ASSIGNMENT:
Transcribe the listing below from its opening line up to and including the line that contains "(** [Encoding::decode]: the"; reproduce nothing else.

MATERIAL FOR THIS EXERCISE:
(* ===== verification/Store.v ===== *)
(** * The task store (src/src/store.rs)

    [TaskRecord] is a task in memory with its stop channel and its counters;
    [TaskStore] is the table of records with the number of active tasks. The
    operations are stateful computations over the store and the disk. Values
    the code draws from outside (the fresh UUID, the wall-clock time, the
    directory listing) are arguments.

    [encoding_rs], [base64] and [uuid] are the interfaces [EncodingLib] and
    [UuidLib]. *)

From S2P Require Import Prelude RustStd Model Disk Journal.
Local Open Scope string_scope.
Local Open Scope list_scope.
Local Open Scope Z_scope.

Class UuidLib := { uuid_to_string : Uuid → string }.

Class EncodingLib := {
  (** [Encoding::decode]: the text and whether malformed input was replaced. *)
  decode : OutputEncoding → string → string * bool;
  base64_encode : string → string
}.

(** ** State *)

Record TaskRecord := mkTaskRecord {
  id : Uuid;
  dir : string;
  snap : TaskSnapshot;
  stdout_bytes : Z;
  stderr_bytes : Z;
  combined_bytes : Z;
  captured_bytes : Z;
  truncated : bool;
  stop : Watch.watch (option StopReason)
}.

Record TaskStore := mkTaskStore {
  root : string;
  max_output_bytes : Z;
  retention : Z;
  tasks : gmap Uuid TaskRecord;
  active_count : Z
}.

Record Sys := mkSys { store : TaskStore; world : World }.

Inductive StoreError :=
| SIo (e : IoError)
| TaskDirFailed (dir : string)
| LimitRange
| TaskMissing
| ModeSeparate
| ModeCombined
| OutputMissing (path : string)
| OffsetBeyond (offset size : Z)
| JournalUnreadable (e : ReadError)
| LockUnopenable (path : string)
| LockHeld (root : string).

(** The outermost [Display] text of the error. *)
Definition StoreError_to_string (e : StoreError) : string :=
  match e with
  | SIo e => IoError_to_string e
  | TaskDirFailed d => "无法创建任务日志目录 " +:+ d
  | LimitRange => "limit 必须在 1 到 1048576 之间"
  | TaskMissing => "任务不存在"
  | ModeSeparate => "该任务使用分离输出模式"
  | ModeCombined => "该任务使用合并输出模式"
  | OutputMissing p => "输出文件尚未生成: " +:+ p
  | OffsetBeyond o s => "offset " +:+ pretty o +:+ " 超过当前输出大小 " +:+ pretty s
  | JournalUnreadable InvalidUtf8 => "stream did not contain valid UTF-8"
  | LockUnopenable p => "无法打开日志目录锁文件 " +:+ p
  | LockHeld r => "日志目录 " +:+ r +:+ " 已被另一个 command-api 实例使用"
  end.
(** What is still to come, and what the stop channel holds, was there at the
    start of the task. *)
Definition heard (v : option StopReason) (tape : list Ev) (s : Run) : Prop :=
  (∀ e, e ∈ schedule s → e ∈ tape) ∧
  (∀ why, Watch.value (stop (record s)) = Some why → requested v tape why).

#[global] Instance heard_stable v tape : Stable (heard v tape).
Proof.
  intros s s' [_ _ _ _ _ Ht Hv] [Hin Hw]. split; [by auto|]. intros why.
  destruct Hv as [->|(w & Hw' & ->)]; [by apply Hw|]. intros [= ->]. right. by apply Hin.
Qed.

#[global] Instance heard_running v tape : Ongoing spec (heard v tape).
Proof.
  split; [apply _|done| |].
  - intros u s s' _ Hh [_ _ Hs _ Hv _ _]. unfold heard. by rewrite Hs, Hv.
  - intros s s' Hh [Hr _ Hs _ _]. unfold heard. by rewrite Hs, Hr.
Qed.

(** The permits have been released, and nothing happened after. *)
Definition released (s : Run) : Prop :=
  ∃ pre, effects s = pre ++ [DroppedPermits] ∧ Forall (quiet spec) pre.

(** The permits were released before the final snapshot was published. *)
Definition concluded (s : Run) : Prop :=
  is_finished (status (snap (record s))) = true ∧
  ∃ pre, effects s = pre ++ [DroppedPermits; Published (snap (record s))] ∧ Forall (quiet spec) pre.

#[global] Instance released_stable : Stable released.
Proof. intros s s' [_ _ _ He _ _ _] ?. unfold released. by rewrite He. Qed.

Lemma agrees_emit stopped e s :
  is_graceful e = false → is_force e = false → agrees stopped s →
  agrees stopped (mkRun (record s) (disk s) (seen_version s) (schedule s) (clock s) (instant s)
                    (effects s ++ [e])).
Proof.
  intros Hg Hf. assert (∀ t g f, track t g f s → track t g f
    (mkRun (record s) (disk s) (seen_version s) (schedule s) (clock s) (instant s) (effects s ++ [e]))) as Ht.
  { intros t g f Ht. apply (track_emit _ _ _ e) in Ht. by rewrite Hg, Hf, !orb_false_r in Ht. }
  destruct stopped as [why|]; simpl; [|by apply Ht].
  intros (t & ? & ? & ?). exists t. split_and!; [done|by apply Ht|done].
Qed.

Lemma agrees_save stopped s s' : after_save s s' → agrees stopped s → agrees stopped s'.
Proof.
  intros Ha. destruct stopped as [why|]; simpl; [|by intros; eapply track_save].
  intros (t & ? & ? & ?). exists t. split_and!; [done|by eapply track_save|done].
Qed.

Lemma agrees_show stopped update s s' :
  (∀ now sn, termination (update now sn) = termination sn) →
  after_show update s s' → agrees stopped s → agrees stopped s'.
Proof.
  intros Hu Ha. assert (∀ t g f, track t g f s → track t g f s') as Ht.
  { intros t g f Ht. pose proof (track_show _ _ _ _ _ _ Ht Ha) as Ht'.
    destruct Ht as [Ht _]. by rewrite Hu, Ht in Ht'. }
  destruct stopped as [why|]; simpl; [|by apply Ht].
  intros (t & ? & ? & ?). exists t. split_and!; [done|by apply Ht|done].
Qed.

Lemma final_status_finished stopped st : is_finished (final_status stopped st) = true.
Proof. destruct stopped as [[]|]; simpl; [done..|]. by destruct (success st). Qed.

Lemma finish_status stopped st now sn : status (finish stopped st now sn) = final_status stopped st.
Proof. unfold finish. by destruct (_ && _), sn. Qed.

Lemma finish_termination stopped st now sn : termination (finish stopped st now sn) = termination sn.
Proof. unfold finish. by destruct (_ && _), sn. Qed.

Lemma finish_exit_code stopped st now sn : exit_code (finish stopped st now sn) = code st.
Proof. unfold finish. by destruct (_ && _), sn. Qed.

Lemma finish_finished_at stopped st now sn : is_Some (finished_at (finish stopped st now sn)).
Proof. unfold finish. destruct (_ && _), sn; by eexists. Qed.

Lemma finish_error stopped st now sn :
  final_status stopped st = Failed → is_Some (error (finish stopped st now sn)).
Proof.
  intros Hf. unfold finish. rewrite Hf. simpl. destruct sn as [? ? ? ? ? ? ? ? ? ? [e|] ?]; simpl; by eexists.
Qed.
End tasks.

Section run_task.
Context `{RegexLib, SnapshotJson, TimeLib, Platform}.
Context (route : ResolvedRoute) (args : list string) (t0 : Z) (v0 : option StopReason) (tape : list Ev).

Let spec := spec_of route args.
Let I (s : Run) : Prop := busy spec s ∧ heard v0 tape s ∧ t0 ≤ instant s.
Let exited (st : ExitStatus) : Prop := EvChildExit (Ok st) ∈ tape.
(** Before the end of [run_task] the task is busy; after it, concluded. *)
Let X (e : Stopped) (s : Run) : Prop := busy spec s ∨ concluded spec s ∨ suspended e.
Let limit : Z := t0 + max_execution_seconds route * Instants.NANOS.

Lemma I_running : Ongoing spec I.
Proof. apply _. Qed.

Lemma I_X e s : I s → X e s.
Proof. by intros [? _]; left. Qed.

Lemma I_exited s st : I s → EvChildExit (Ok st) ∈ schedule s → exited st.
Proof. intros (_ & [Hin _] & _). apply Hin. Qed.

Lemma I_asked s why : I s → Watch.value (stop (record s)) = Some why → requested v0 tape why.
Proof. intros (_ & [_ Hw] & _). apply Hw. Qed.

Lemma I_timed s : I s → EvDeadline ∈ schedule s → EvDeadline ∈ tape.
Proof. intros (_ & [Hin _] & _). apply Hin. Qed.

Lemma X_and J e s : I s ∧ J s → X e s.
Proof. by intros [[? _] _]; left. Qed.

Ltac step_call := eapply triple_bind; [apply call_rule; [apply _|apply X_and]|]; intros ?.
Ltac step_emit := eapply triple_bind; [by apply (emit_step spec)|]; intros ?; simpl.

Lemma launch_rule :
  triple (λ s, I s ∧ track None false false s) (launch route args)
    (λ deadline s, limit ≤ deadline ∧ I s ∧ track None false false s) X.
Proof.
  pose proof I_running. unfold launch. eapply triple_bind.
  { unfold spawn_worker. do 5 step_call. step_emit. do 4 step_call. step_emit. step_call.
    by apply (publish_step spec I X I_X _ None). }
  intros ?.
  intros s [HI Ht]. unfold deadline_after, mbind, stm_bind, gets.
  destruct (Instants.add_secs _ _) as [d|] eqn:Hd; [|by apply (X_and (track None false false))].
  split_and!; [|done|done]. unfold Instants.add_secs in Hd. destruct (_ <=? _); [|done].
  injection Hd as <-. destruct HI as (_ & _ & Hl). unfold limit. lia.
Qed.

(** The outcome is known, the permits are not yet released. *)
Let cause := caused (requested v0 tape) (EvDeadline ∈ tape).
Let known (d : Z) (stopped : option StopReason) : Run → Prop :=
  outcome I (requested v0 tape) (EvDeadline ∈ tape) d stopped.
(** And after they are. *)
Let known_released (d : Z) (stopped : option StopReason) (s : Run) : Prop :=
  released spec s ∧ agrees stopped s ∧ cause d stopped s.

Lemma known_X d stopped e s : known d stopped s → X e s.
Proof. intros [? _]. by apply I_X. Qed.

Lemma known_released_stable d stopped : Stable (known_released d stopped).
Proof.
  intros s s' Ho (? & ? & ?).
  split_and!; [by eapply released_stable|by eapply agrees_stable|by eapply caused_stable].
Qed.

Lemma known_emit d stopped :
  triple (known d stopped) (emit DroppedControl) (λ _, known d stopped) X.
Proof.
  pose proof I_running. apply emit_rule. intros s (HI & Ha & Hl). split_and!; [|by apply agrees_emit|done].
  by apply (running_emit (spec:=spec)).
Qed.

Lemma known_drop d stopped :
  triple (known d stopped) (emit DroppedPermits) (λ _, known_released d stopped) X.
Proof.
  apply emit_rule. intros s (HI & Ha & Hl). split_and!; [|by apply agrees_emit|done].
  destruct HI as ([Hq _] & _). by eexists.
Qed.

(** What the final snapshot says. *)
Definition reported (stopped : option StopReason) (st : ExitStatus) (s : Run) : Prop :=
  let sn := snap (record s) in
  status sn = final_status stopped st ∧ exit_code sn = code st ∧ is_Some (finished_at sn) ∧
  (status sn = Failed → is_Some (error sn)) ∧ agrees stopped s.

Lemma concluded_stable : Stable (concluded spec).
Proof. intros s s' [Hs _ _ He _ _ _] ?. unfold concluded. by rewrite Hs, He. Qed.

Lemma reported_stable stopped st : Stable (reported stopped st).
Proof.
  intros s s' Ho (? & ? & ? & ? & Ha). unfold reported. rewrite (outside_snap _ _ Ho).
  split_and!; try done. by eapply agrees_stable.
Qed.

(** The end of the task, once shown. *)
Let over (d : Z) (stopped : option StopReason) (st : ExitStatus) (s : Run) : Prop :=
  concluded spec s ∧ reported stopped st s ∧ cause d stopped s.

Lemma over_stable d stopped st : Stable (over d stopped st).
Proof.
  intros s s' Ho (? & ? & ?).
  split_and!; [by eapply concluded_stable|by eapply reported_stable|by eapply caused_stable].
Qed.

Lemma cause_instant d stopped s s' : instant s' = instant s → cause d stopped s → cause d stopped s'.
Proof. intros Hi. unfold cause, caused. by rewrite Hi. Qed.

Lemma finish_rule d stopped st :
  triple (known_released d stopped) (publish (finish stopped st)) (λ _, over d stopped st) X.
Proof.
  pose proof (known_released_stable d stopped). pose proof (over_stable d stopped st).
  apply (publish_rule _ _ (over d stopped st)); [apply _|apply _| | |by intros ?? [? _]; right; left
    |by intros ??? _; right; right..].
  - intros s s' ((pre & He & Hq) & Ha & Hl) Hp. pose proof Hp as [Hs Hes _ Hi _ _ _].
    set (u := finish stopped st (clock s) (snap (record s))) in *.
    assert (status (snap (record s')) = status u ∧ exit_code (snap (record s')) = exit_code u ∧
      finished_at (snap (record s')) = finished_at u ∧ error (snap (record s')) = error u)
      as (Hst & Hec & Hfa & Her) by (rewrite Hs; by destruct u).
    split_and!; [| |by eapply cause_instant].
    + split; [rewrite Hst; unfold u; rewrite finish_status; apply final_status_finished|].
      exists pre. rewrite Hes, He, <- app_assoc. done.
    + unfold reported. rewrite Hst, Hec, Hfa, Her. unfold u.
      rewrite finish_status, finish_exit_code. split_and!; try done.
      * apply finish_finished_at.
      * apply finish_error.
      * eapply agrees_show; [|exact Hp|done]. intros. apply finish_termination.
  - intros s s' (Hc & (? & ? & ? & ? & Ha) & Hl) Hp. pose proof Hp as [Hr He _ Hi _].
    split_and!; [| |by eapply cause_instant].
    + unfold concluded. by rewrite Hr, He.
    + unfold reported. rewrite Hr. split_and!; try done. by eapply agrees_save.
Qed.

Lemma conclude_rule d st stopped :
  triple (known d stopped) (conclude route d st stopped)
    (λ _ s, ∃ stopped, over d stopped st s) X.
Proof.
  pose proof I_running. unfold conclude.
  eapply triple_bind; [apply (settle_tree_rule spec I X I_X _ _ I_timed)|].
  intros stopped'. eapply triple_bind; [apply known_emit|]. intros ?.
  eapply triple_bind; [apply join_readers_rule; [by eapply (outcome_stable spec)|apply known_X]|]. intros ?.
  eapply triple_bind; [apply known_drop|]. intros ?.
  eapply triple_conseq; [apply finish_rule|done|]. intros ? s Hc. by exists stopped'.
Qed.

Lemma run_task_rule :
  triple (λ s, I s ∧ track None false false s) (run_task route args)
    (λ _ s, concluded spec s ∧ ∃ d stopped st, limit ≤ d ∧ exited st ∧ reported stopped st s ∧
       cause d stopped s) X.
Proof.
  pose proof I_running. unfold run_task.
  eapply triple_bind; [apply launch_rule|]. intros d. apply triple_pure. intros Hd.
  eapply triple_bind; [apply triple_gets_keep|]. intros n. apply triple_drop.
  eapply triple_bind; [apply (main_loop_rule spec I X I_X _ _ _ I_exited I_asked I_timed)|].
  intros [st stopped]. apply triple_pure. intros Hst.
  eapply triple_conseq; [apply conclude_rule|done|]. intros _ s (stopped' & Hc & Hr & Hl).
  split; [done|]. by exists d, stopped', st.
Qed.
End run_task.

Section theorems.
Context `{RegexLib, SnapshotJson, TimeLib, Platform}.

(** A task as [execute] hands it over: the log of its effects starts here. *)
Definition fresh (s : Run) : Prop :=
  effects s = [] ∧ is_finished (status (snap (record s))) = false ∧
  termination (snap (record s)) = None ∧ no_timeout_request s.

Lemma fresh_pre spec s :
  fresh s →
  (busy spec s ∧ heard (Watch.value (stop (record s))) (schedule s) s ∧ instant s ≤ instant s) ∧
  track None false false s.
Proof.
  intros (He & Hf & Ht & Hn). unfold busy, track, heard. rewrite He. split_and!; try done. by left.
Qed.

WRITTEN RESPONSE:
(* ===== verification/Store.v ===== *)
(** * The task store (src/src/store.rs)

    [TaskRecord] is a task in memory with its stop channel and its counters;
    [TaskStore] is the table of records with the number of active tasks. The
    operations are stateful computations over the store and the disk. Values
    the code draws from outside (the fresh UUID, the wall-clock time, the
    directory listing) are arguments.

    [encoding_rs], [base64] and [uuid] are the interfaces [EncodingLib] and
    [UuidLib]. *)

From S2P Require Import Prelude RustStd Model Disk Journal.
Local Open Scope string_scope.
Local Open Scope list_scope.
Local Open Scope Z_scope.

Class UuidLib := { uuid_to_string : Uuid → string }.

Class EncodingLib := {
  (** [Encoding::decode]: the text and whether malformed input was replaced. *)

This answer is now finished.